Dr. Richard Berends, der Chefarzt, stand auf dem Standpunkt, die Klinikatmosphäre dürfe den Patienten nicht deprimieren, sondern müsse mit dazu beitragen, dass er so rasch wie möglich wieder gesund wurde.

Lydia Fersten fragte den Pförtner nach dem Weg zu Dr. Berends und bekam eine ausführliche Auskunft. Als sie wenig später aus dem Lift trat, sah sie den Chefarzt. Ihr Vater hatte ihn ihr beschrieben, deshalb erkannte sie ihn sofort. Er war ein Mann, zu dem man auf Anhieb Vertrauen fasste, groß, sportlich, aufrichtig und seriös. Eine echte Persönlichkeit war der Leiter der Wiesen-Klinik, das spürte Lydia gleich. Er hatte eine Ausstrahlung, über die nur außergewöhnliche Menschen verfügen, und Lydia erkannte jetzt schon, dass sie keinen besseren Entschluss hätte fassen können. Es war richtig gewesen, hierher zu kommen.

Dr. Berends war nicht allein. Er unterhielt sich mit einem jungen Kollegen.

„Haben Sie eine Elektrophorese und eine Untersuchung der Knochenmarkzellen vorgenommen?“, wollte der Chefarzt soeben wissen.

„Ja“, sagte der junge Arzt.

Lydia Fersten blieb stehen und wartete, bis der Mediziner auf sie aufmerksam wurde.
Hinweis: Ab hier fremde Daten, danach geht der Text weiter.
(** ** indexer/genesisBlock.js *)
Class GenesisApi := {
  (** The assets of the genesis block. *)
  genesis_block_assets : result (list val);
  (** [getGenesisHeight()] *)
  genesis_height : result Z;
  (** [codec.decode(dexNFTAttributeSchema, Buffer.from(attributes, 'hex'))],
      with its byte strings in hexadecimal. *)
  decode_nft_attribute : val -> result obj;
  (** [invokeEndpoint({ endpoint: 'dex_getTokenURI', params: { poolAddress, tokenId } })] *)
  dex_getTokenURI : string -> string -> result val;
}.

Definition INVALID_ED25519_KEY : val := Str "ffffffffffffffffffffffffffffffffffffffffffffffffffffffffffffffff".
Definition isGeneratorKeyValid (generatorKey : val) : bool := negb (bool_decide (generatorKey = INVALID_ED25519_KEY)).

Section Genesis.
Context {St : Type} `{SqlEngine St} `{NodeApi} `{Crypto} `{DexApi} `{FactoryApi} `{GenesisApi}.
Variable prefix : string.

(** [(await requestConnector('getGenesisAssetsLength', params))[module]]; a
    module without assets is missing. *)
Definition assets_length (params : obj) (module : string) : result val :=
  l ← getGenesisAssetsLength genesis_block_assets params;
  Ok (prop l module).

(** The entries of a sub store, fetched in pages of 1000. *)
Definition sub_store (module subStore : string) (n : val) : result (list val) :=
  data ← requestAll (getGenesisAssetByModule genesis_block_assets)
           [("module", Str module); ("subStore", Str subStore); ("limit", Num 1000)]
           (match n with Num z => Some z | _ => None end);
  v ← get data subStore;
  elements v.

(** [n > 0] *)
Definition positive (n : val) : bool := match n with Num z => 0 <? z | _ => false end.

(** *** Token module *)
Definition sum_locked (lockedBalances : list val) : result Z :=
  foldM (fun acc entry => a ← get entry "amount"; n ← js_BigInt a; Ok (acc + n)) 0 lockedBalances.

Definition add_locked (tokenID : string) (lockedBalances : list val) (changes : list (string * Z)) : result (list (string * Z)) :=
  foldM (fun acc entry => a ← get entry "amount"; n ← js_BigInt a; Ok (add_amount acc tokenID n)) changes lockedBalances.

Definition index_user (changes : list (string * Z)) (userInfo : val) : M St (list (string * Z)) :=
  address ← lift (get userInfo "address");
  tokenID ← lift (get userInfo "tokenID");
  availableBalance ← lift (get userInfo "availableBalance");
  l ← lift (get userInfo "lockedBalances");
  lockedBalances ← lift (elements l);
  totalLockedBalance ← lift (sum_locked lockedBalances);
  available ← lift (js_BigInt availableBalance);
  add_job "genesisAccountBalances"
    (Object [("address", address); ("tokenID", tokenID); ("balance", BigI (available + totalLockedBalance))]) ≫= fun _ =>
  lift (add_locked (js_String tokenID) lockedBalances changes).

Fixpoint index_users (changes : list (string * Z)) (users : list val) : M St (list (string * Z)) :=
  match users with
  | [] => ret changes
  | u :: users => changes ← index_user changes u; index_users changes users
  end.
„Und?“, fragte der Chefarzt.

„Die Anzeichen deuten auf eine Makroglobulinämie hin. Da es sich um eine seltene Erkrankung handelt, habe ich keine Erfahrung damit. Ich habe Lymphdrüsenschwellungen, Milz- und Lebervergrößerung und Blutarmut festgestellt.“

„Es ist bekannt, dass dieses Leiden, das erst in höherem Lebensalter auftritt, und bei dem es sich um eine Neubildung des lympathischen Systems handelt, von unterschiedlicher Bösartigkeit sein kann.“

Der junge Arzt nickte. „Die Patientin ist neunundsiebzig Jahre alt. Welche Therapie schlagen Sie vor, Dr. Berends?“

„Wir werden die Patientin in den nächsten Tagen sehr genau beobachten.“

Der junge Mediziner schaute den Leiter der Wiesen-Klinik überrascht an. „Ist das alles?“

„Die Krankheit zählt zu den Paraproteinämien und verläuft häufig ohne Behandlung gutartig mit einer Dauer von zehn und mehr Jahren, Herr Kollege. Eine Therapie mit Zytostatika wäre nur bei einem rasch fortschreitenden Fall angezeigt.“

„Ich verstehe“, sagte der junge Arzt. „Vielen Dank, Dr. Berends.“

Als er sich umwandte und ging, wurde der Chefarzt auf Lydia Fersten aufmerksam. Sein intelligenter Blick huschte rasch an ihr auf und ab, aber es war ihr nicht unangenehm. Es gab Männer, die versuchten auf diese Weise herauszufinden, welche Chancen sie hatten. Bei Dr. Berends hatte Lydia dieses Gefühl nicht. Er begegnete bestimmt allen Menschen mit diesem wachen Interesse. Ein kleines, verlegenes Lächeln huschte über ihr apartes Gesicht.

„Ich bin Lydia Fersten.“

„Fräulein Fersten“, sagte der Chefarzt herzlich und streckte ihr die Hand entgegen. „Ihr Vater erzählte mir, Sie wären hübsch. Ich muss feststellen, er hat gelogen. Sie sind nämlich eine ausgesprochene Schönheit. Kommen Sie mit in mein Büro!“ Seine aufrichtige Herzlichkeit machte es Lydia leicht, ihre Hemmungen über Bord zu werfen. Er machte sie mit seiner Sekretärin Veronika Baier bekannt und führte sie in sein Büro, in dem er ihr zunächst einmal Platz anbot.

„Möchten Sie etwas trinken?“, erkundigte er sich. Veronika Baier stand abwartend in der Tür.

„Kaffee vielleicht?“, fragte Dr. Berends.

„Danke ja“, sagte Lydia, und die Sekretärin zog sich für kurze Zeit zurück.

Dr. Berends wollte hören, wie es Lydias Vater ging.

„Großartig“, sagte sie.

„Meine Frau und ich sprechen noch sehr oft von ihm.“

„Das tut Vater auch. Sie beide haben großen Eindruck auf ihn gemacht“, sagte die blonde Besucherin.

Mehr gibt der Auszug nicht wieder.